Islamic State armed group | American woman charged with “material support for a terrorist organization”

(Washington) An American, accused by the United States of leading a female battalion of the Islamic State (IS) group in Syria, has been charged with “material support for a terrorist organization”, the Department of Justice announced on Saturday American.

Posted at 12:28 p.m.

Aged 42 and from Kansas in the central United States, Allison Fluke-Ekren was arrested in Syria before being handed over to the FBI, the American federal police, on Friday, details the press release from the Department of Justice.

The alleged jihadist must now appear Monday in federal court in Alexandria, a suburb of the capital Washington. She faces a maximum sentence of 20 years in prison.

Her indictment represents the first case in the United States involving a woman so highly placed in the jihadist organization, according to the daily Washington Post.

For the US Department, Allison Fluke-Ekren “traveled to Syria several years ago for the purpose of committing or supporting a terrorist enterprise”.

Also known as “Umm Mohammed al-Amriki”, she is suspected of having “planned and recruited agents for a possible future attack on a university campus in the United States”. She also reportedly expressed her wish to carry out an attack in a shopping center on American soil.

The United States further accuses her of having served as the “designated leader and organizer of an ISIS military battalion, known as Katiba Nussaïba”, whose purpose was to train women in combat, notably in 2017 during the siege of Raqa in Syria, then the de facto “capital” of the IS caliphate.

The “Katiba Nussaïba” was created there at the end of 2016 as a military battalion comprising only female members of IS and married to fighters of the jihadist group. Allison Fluke-Ekren would have taken the head of this brigade shortly after its creation.

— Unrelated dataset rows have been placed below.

(** Two states that differ at most in the buffer and in the reads of the
    command descriptor that their traces record. *)
Definition agree (st st' : daemon) : Prop :=
  devs st = devs st' /\ command_pipe st = command_pipe st' /\
  cmdfd st = cmdfd st' /\ dump_events st = dump_events st' /\
  opens st = opens st' /\
  filter (fun a => negb (is_read_cmd a)) (trace st) =
  filter (fun a => negb (is_read_cmd a)) (trace st').

(** ** Tokens *)

(** A run of the delimiters of process_commandline. *)
Definition blank (s : cstr) : Prop :=
  forallb (is_delim delimiters) s = true.

(** A text that [strtok] returns as one token: not empty, and without
    space and tab. *)
Definition word (w : cstr) : Prop :=
  w <> [] /\ forallb (fun c => negb (is_delim delimiters c)) w = true.

(** ** The path of the command pipe *)

(** What holds of the command channel in every state of a run started with
    [pipe] as the value of [--command]: the descriptor is -1 exactly when
    the path is cleared, the path is the configured one unless cleared,
    and every open of the command pipe so far was given that path. *)
Definition channel_sound (pipe : option cstr) (st : daemon) : Prop :=
  channel_consistent st /\
  (command_pipe st = None \/ command_pipe st = pipe) /\
  forall p r, In (OpenCmd p r) (trace st) -> p = pipe /\ p <> None.

(** ** Further sample inputs *)

Definition switch_flip : input_event :=
  {| ev_type := EV_SW; ev_code := 0; ev_value := 1 |}.

(** Three devices; the first and the last are ready, one with a key press
    and one with a switch. *)
Definition two_of_three : env :=
  {| sel := Sys.Readable [3; 5];
     dev_in := fun f => (sizeof_input_event,
                         if f =? 3 then key_press else switch_flip);
     cmd_in := Sys.Eof;
     stack := fun _ => NUL |}.

Definition select_fails : env :=
  {| sel := Sys.SelectFailed;
     dev_in := fun _ => (sizeof_input_event, key_press);
     cmd_in := Sys.Eof;
     stack := fun _ => NUL |}.

Definition read_fails : env :=
  {| sel := Sys.Readable [3];
     dev_in := fun _ => (sizeof_input_event, key_press);
     cmd_in := Sys.Failed;
     stack := fun _ => NUL |}.


(** The same path twice in the registry, as [thd p p] leaves it; the
    second entry is ready and its read comes up short. *)
Definition twin_fails : env :=
  {| sel := Sys.Readable [4];
     dev_in := fun f => if f =? 4 then (8, key_press)
                        else (sizeof_input_event, key_press);
     cmd_in := Sys.Eof;
     stack := fun _ => NUL |}.

(** The command descriptor 3 is readable and every writer has closed. *)
Definition hangup : env := with_cmd_in Sys.Eof (writes_over [] []).

(** The bytes of [text] at the offsets from [offset] on. *)
Definition left_at (offset : nat) (text : cstr) : list (nat * ascii) :=
  combine (seq offset (length text)) text.

(** [thd --dump -c /run/a -t keys.conf --command /run/b -t more.conf]. *)
Definition some_options : list Getopt.scanned :=
  [Getopt.LongOption 0 None;
   Getopt.ShortOption "c" (Some (lit "/run/a"));
   Getopt.ShortOption "t" (Some (lit "keys.conf"));
   Getopt.LongOption 2 (Some (lit "/run/b"));
   Getopt.ShortOption "t" (Some (lit "more.conf"))].

(** * Properties *)

(** ** Basic facts *)

Lemma some_eq {A : Type} (a b : A) : Some a = Some b -> a = b.
Proof. intros H. congruence. Qed.

Lemma streq_eq (a b : cstr) : streq a b = true <-> a = b.
Proof.
  revert b; induction a as [|x a IH]; intros [|y b]; simpl;
    try (split; [discriminate | discriminate]); try tauto.
  rewrite andb_true_iff, Ascii.eqb_eq, IH.
  split; [intros [-> ->]; reflexivity | intros H; inversion H; auto].
Qed.

Lemma streq_refl (a : cstr) : streq a a = true.
Proof. apply streq_eq; reflexivity. Qed.

Lemma streq_neq (a b : cstr) : streq a b = false <-> a <> b.
Proof.
  rewrite <- streq_eq. destruct (streq a b); split; congruence.
Qed.

Lemma since_app (st st' : daemon) (t : list action) :
  trace st' = trace st ++ t -> since st st' = t.
Proof.
  intros H. unfold since. rewrite H, skipn_app, skipn_all, Nat.sub_diag.
  reflexivity.
Qed.

Lemma since_refl (st : daemon) : since st st = [].
Proof. apply since_app. rewrite app_nil_r. reflexivity. Qed.

(** ** The command parser *)

Lemma process_commandline_tokens (line : cstr) (st : daemon) :
  process_commandline line st =
  match first_token line, argument line with
  | Some op, Some d =>
      if streq (lit "ADD") op then
        add_device d (remove_device d (emit (Stderr (MsgAdding d)) st))
      else if streq (lit "REMOVE") op then
        remove_device d (emit (Stderr (MsgRemoving d)) st)
      else st
  | _, _ => st
  end.
Proof.
  unfold process_commandline, first_token, argument.
  destruct (strtok delimiters line) as [[op rest]|]; [|reflexivity].
  destruct (strtok delimiters rest) as [[d r]|]; reflexivity.
Qed.

Lemma process_commandline_ignored (line : cstr) (st : daemon) :
  (first_token line <> Some (lit "ADD") /\
   first_token line <> Some (lit "REMOVE")) \/
  argument line = None ->
  process_commandline line st = st.
Proof.
  intros H. rewrite process_commandline_tokens.
  destruct (first_token line) as [op|]; [|reflexivity].
  destruct (argument line) as [d|]; [|reflexivity].
  destruct H as [[H1 H2]|H]; [|discriminate].
  destruct (streq (lit "ADD") op) eqn:E1.
  { apply streq_eq in E1. subst op. congruence. }
  destruct (streq (lit "REMOVE") op) eqn:E2.
  { apply streq_eq in E2. subst op. congruence. }
  reflexivity.
Qed.

(** The line of the spec's example, in every state. *)
Example foo_bar_ignored (st : daemon) :
  process_commandline (lit "FOO bar") st = st.
Proof.
  apply process_commandline_ignored. left. split; vm_compute; discriminate.
Qed.

(** C8. A line whose first token (delimited by space or tab) is neither ADD
    nor REMOVE, or that has no argument token, leaves the whole state of
    the daemon as it was: the registry is unchanged and neither add_device
    nor remove_device is called. *)
Theorem unknown_command_ignored (line : cstr) (st : daemon) :
  (first_token line <> Some (lit "ADD") /\
   first_token line <> Some (lit "REMOVE")) \/
  argument line = None ->
  process_commandline line st = st /\
  devs (process_commandline line st) = devs st /\
  filter is_registry_call (since st (process_commandline line st)) = [].
Proof.
  intros H. rewrite (process_commandline_ignored line st H).
  rewrite since_refl. auto.
Qed.

Lemma unknown_command_ignored_witness :
  process_commandline (lit "FOO bar") (serving "" [5]) = serving "" [5] /\
  devs (process_commandline (lit "FOO bar") (serving "" [5])) =
    [registered 4 "/dev/input/event0"] /\
  filter is_registry_call
    (since (serving "" [5]) (process_commandline (lit "FOO bar") (serving "" [5])))
    = [].
Proof.
  apply (unknown_command_ignored (lit "FOO bar") (serving "" [5])).
  left. split; vm_compute; discriminate.
Defined.

(** ** read_event *)

Lemma read_event_short (e : env) (dev : device) (st : daemon) :
  fst (dev_in e (fd dev)) <> sizeof_input_event ->
  read_event e dev st =
  (1, emit (Stderr (MsgErrorReading (devname dev)))
        (emit (ReadDev (fd dev) (fst (dev_in e (fd dev)))) st)).
Proof.
  intros H. unfold read_event. destruct (dev_in e (fd dev)) as [n ev]. simpl in *.
  apply Z.eqb_neq in H. rewrite H. reflexivity.
Qed.

Lemma read_event_complete (e : env) (dev : device) (st : daemon) :
  fst (dev_in e (fd dev)) = sizeof_input_event ->
  exists st',
    read_event e dev st = (0, st') /\
    devs st' = devs st /\ command_pipe st' = command_pipe st /\
    cmdfd st' = cmdfd st /\ cmdbuffer st' = cmdbuffer st /\
    dump_events st' = dump_events st /\ opens st' = opens st /\
    trace st' = trace st
                ++ ReadDev (fd dev) sizeof_input_event
                :: forwarding (dump_events st) (devname dev)
                     (snd (dev_in e (fd dev))).
Proof.
  intros H. unfold read_event, forwarding, monitored.
  destruct (dev_in e (fd dev)) as [n ev]. simpl in *. subst n.
  rewrite Z.eqb_refl. simpl.
  destruct ((ev_type ev =? EV_KEY) || (ev_type ev =? EV_SW)).
  - destruct (dump_events st) eqn:D; cbn; rewrite ?D;
      eexists; (split; [reflexivity|]);
      repeat split; cbn; rewrite ?D, <- ?app_assoc; reflexivity.
  - eexists. split; [reflexivity|]. cbn. repeat split.
Qed.

(** C7. A complete, correctly sized record is forwarded exactly when its
    class is EV_KEY or EV_SW.  A forwarded record goes to the keystate
    tracker first and to the trigger engine afterwards (with the two dump
    lines between them when dumping is on), before read_event returns, so
    in the order of arrival; a record of any other class leads to no call
    at all. *)
Theorem forwarded_iff_monitored (e : env) (dev : device) (st : daemon) :
  fst (dev_in e (fd dev)) = sizeof_input_event ->
  let ev := snd (dev_in e (fd dev)) in
  let st' := snd (read_event e dev st) in
  fst (read_event e dev st) = 0 /\
  (filter is_forward (since st st') <> [] <->
   ev_type ev = EV_KEY \/ ev_type ev = EV_SW) /\
  (ev_type ev = EV_KEY \/ ev_type ev = EV_SW ->
   filter is_forward (since st st') =
     [ChangeKeystate ev; RunTriggers (ev_type ev) (ev_code ev) (ev_value ev)]) /\
  (~ (ev_type ev = EV_KEY \/ ev_type ev = EV_SW) ->
   since st st' = [ReadDev (fd dev) sizeof_input_event]).
Proof.
  intros H ev st'.
  destruct (read_event_complete e dev st H) as (s & E & _ & _ & _ & _ & _ & _ & T).
  subst st'. rewrite E. simpl. apply since_app in T. rewrite T.
  fold ev. unfold forwarding, monitored.
  assert (M : (ev_type ev =? EV_KEY) || (ev_type ev =? EV_SW) = true <->
              ev_type ev = EV_KEY \/ ev_type ev = EV_SW).
  { rewrite orb_true_iff, !Z.eqb_eq. tauto. }
  destruct ((ev_type ev =? EV_KEY) || (ev_type ev =? EV_SW)) eqn:B.
  - assert (K : ev_type ev = EV_KEY \/ ev_type ev = EV_SW) by (apply M; reflexivity).
    split; [reflexivity|].
    assert (F : filter is_forward
                  (ReadDev (fd dev) sizeof_input_event
                   :: [ChangeKeystate ev]
                      ++ (if dump_events st
                          then [PrintEvent (devname dev) ev; PrintKeystate]
                          else [])
                      ++ [RunTriggers (ev_type ev) (ev_code ev) (ev_value ev)])
                = [ChangeKeystate ev;
                   RunTriggers (ev_type ev) (ev_code ev) (ev_value ev)]).
    { destruct (dump_events st); reflexivity. }
    rewrite F. split; [|split].
    + split; [intros _; exact K | intros _; discriminate].
    + intros _. reflexivity.
    + intros N. contradiction.
  - assert (K : ~ (ev_type ev = EV_KEY \/ ev_type ev = EV_SW)).
    { intros K. apply M in K. discriminate. }
    split; [reflexivity|]. simpl. split; [|split].
    + split; [intros N; contradiction | intros N; contradiction].
    + intros N. contradiction.
    + intros _. reflexivity.
Qed.

Lemma forwarded_iff_monitored_witness :
  fst (read_event (quiet key_press) (registered 4 "/dev/input/event0")
         (serving "" [])) = 0 /\
  filter is_forward
    (since (serving "" [])
       (snd (read_event (quiet key_press) (registered 4 "/dev/input/event0")
               (serving "" [])))) =
    [ChangeKeystate key_press; RunTriggers EV_KEY 28 1].
Proof.
  destruct (forwarded_iff_monitored (quiet key_press)
              (registered 4 "/dev/input/event0") (serving "" []) eq_refl)
    as (R & _ & F & _).
  split; [exact R | apply F; left; reflexivity].
Defined.

(** ** The registry *)

Lemma unlink_some (dev : cstr) (l : list device) (d : device) (l' : list device) :
  unlink dev l = Some (d, l') ->
  exists l1 l2,
    l = l1 ++ d :: l2 /\ l' = l1 ++ l2 /\ devname d = dev /\
    forall x, In x l1 -> devname x <> dev.
Proof.
  revert d l'. induction l as [|a l IH]; intros d l' H; simpl in H; [discriminate|].
  destruct (streq (devname a) dev) eqn:E.
  - inversion H; subst. exists [], l'. apply streq_eq in E.
    split; [reflexivity|]. split; [reflexivity|]. split; [exact E|].
    intros x [].
  - destruct (unlink dev l) as [[x r]|] eqn:U; [|discriminate].
    inversion H; subst. destruct (IH _ _ eq_refl) as (l1 & l2 & -> & -> & N & F).
    exists (a :: l1), l2.
    split; [reflexivity|]. split; [reflexivity|]. split; [exact N|].
    intros y [<-|Hy]; [apply streq_neq; exact E | apply F; exact Hy].
Qed.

Her role also involved her training children in the use of AK-47 rifles, grenades, and explosive belts, according to the Justice Department complaint, which includes testimony from six individuals who “observed the alleged terrorist conduct” of the American between 2014 and 2017.

A witness says that Allison Fluke-Ekren would have expressed to him “her desire to carry out an attack in the United States”. For this, she would have explained to him that she “could go to a mall in the United States, park a vehicle loaded with explosives in the basement of the structure and detonate the explosives in the vehicle with a telephone”.

According to the complaint, the American considered that “any attack that did not kill a large number of individuals represented a waste of resources”.

Women make up only about 10% of those charged in the United States for their involvement in ISIS, according to a study by the Extremism Program at George Washington University.